Am Mittwoch, dem 16. Dezember 2015, wurde das Hypo-Logo vom Dach der Bankzentrale in Klagenfurt abmontiert.

Foto: APA / MICHAEL WALCHER

Für den Schweizer Juristen Carl Baudenbacher, der unter der Leitung von Irmgard Griss Mitglied der Hypo-Untersuchungskommission war, ist die Forderung nach Offenlegung ihrer Unterlagen ein "unzulässiger Angriff auf die Unabhängigkeit der Kommission". Sie sei nie berichtspflichtig gewesen, so Baudenbacher.

STANDARD: Die Parlamentarier im Hypo-U-Ausschuss haben Unterlagen der Griss-Kommission angefordert; die wurden aber vernichtet. Warum hat die Untersuchungskommission nicht damit gerechnet, etwas vorlegen zu müssen?
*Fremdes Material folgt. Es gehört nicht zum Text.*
(** * Harmonizer: the MelodyNet constructor and the playback recurrence

  A shallow embedding of [models/mnet.py] (class [MelodyNet]) and of
  [utils/play.py] (function [play_song] and its helpers), with the
  properties of the design document proved or refuted on it.

  Conventions.
  - A torch [float] is idealised as a real number of [R]; rounding,
    infinities and NaN are outside the model.  Division is [Rdiv]; every
    theorem that relies on a quotient also proves the divisor non-zero.
  - The state update of lines 153-154 of [utils/play.py] is given a second
    time in float32 (modules [F32] and [Play32]), with IEEE 754 binary32
    arithmetic; the library reductions [F.softmax] and [sum] are section
    variables there.
  - A Python exception is a value [Raise e] of the type [result].
  - The tables of [utils/data/mappings.py] and the loaded network [hnn]
    are not part of the two files; they are section variables. *)

From Stdlib Require Import Reals Lra Lia ZArith String Ascii List.
From Stdlib Require SpecFloat.
From stdpp Require Import base option list gmap strings.

Local Open Scope R_scope.

(** ** Python values: exceptions, strings, dictionaries *)

Module Py.

(** The built-in exception classes the two files can raise, and
    [UserError cls] for a class a project declares itself. *)
Inductive exn : Type :=
| TypeError
| IndexError
| KeyError
| ValueError
| RuntimeError
| UserError (cls : string).

Inductive result (A : Type) : Type :=
| Ok (a : A)
| Raise (e : exn).
Arguments Ok {A} a.
Arguments Raise {A} e.

#[global] Instance result_ret : MRet result := fun A a => Ok a.
#[global] Instance result_bind : MBind result := fun A B f m =>
  match m with
  | Ok a => f a
  | Raise e => Raise e
  end.

(** [s[:n]] for [n >= 0]: the slice is clamped to the string. *)
Definition slice_to (n : nat) (s : string) : string := String.substring 0 n s.

(** [s[:-1]]: all but the last character (empty stays empty). *)
Fixpoint drop_last (s : string) : string :=
  match s with
  | EmptyString => EmptyString
  | String c EmptyString => EmptyString
  | String c s' => String c (drop_last s')
  end.

(** [s[n]] for [n >= 0]: one character, or IndexError. *)
Definition char_at (n : nat) (s : string) : result string :=
  match String.get n s with
  | Some c => Ok (String c EmptyString)
  | None => Raise IndexError
  end.

(** [d[k]] on a dict. *)
Definition getitem `{Countable K} {V} (d : gmap K V) (k : K) : result V :=
  match d !! k with
  | Some v => Ok v
  | None => Raise KeyError
  end.

End Py.
Import Py.

(** ** Row vectors and matrices of floats *)

Module Tensor.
Baudenbacher: Die Forderung der Parlamentarier ist ein unzulässiger Angriff auf die Unabhängigkeit der Untersuchungskommission. Die war und ist niemandem berichtspflichtig.

STANDARD: Es geht ja auch um die Nachvollziehbarkeit Ihres Untersuchungsberichts.

Baudenbacher: Die Kommission hatte eine gerichtsähnliche Funktion – und Sie gehen ja auch nicht zu einem Gericht und verlangen dessen interne Akten.

STANDARD: Die Protokolle Ihrer Auskunftspersonen: hochgeheim?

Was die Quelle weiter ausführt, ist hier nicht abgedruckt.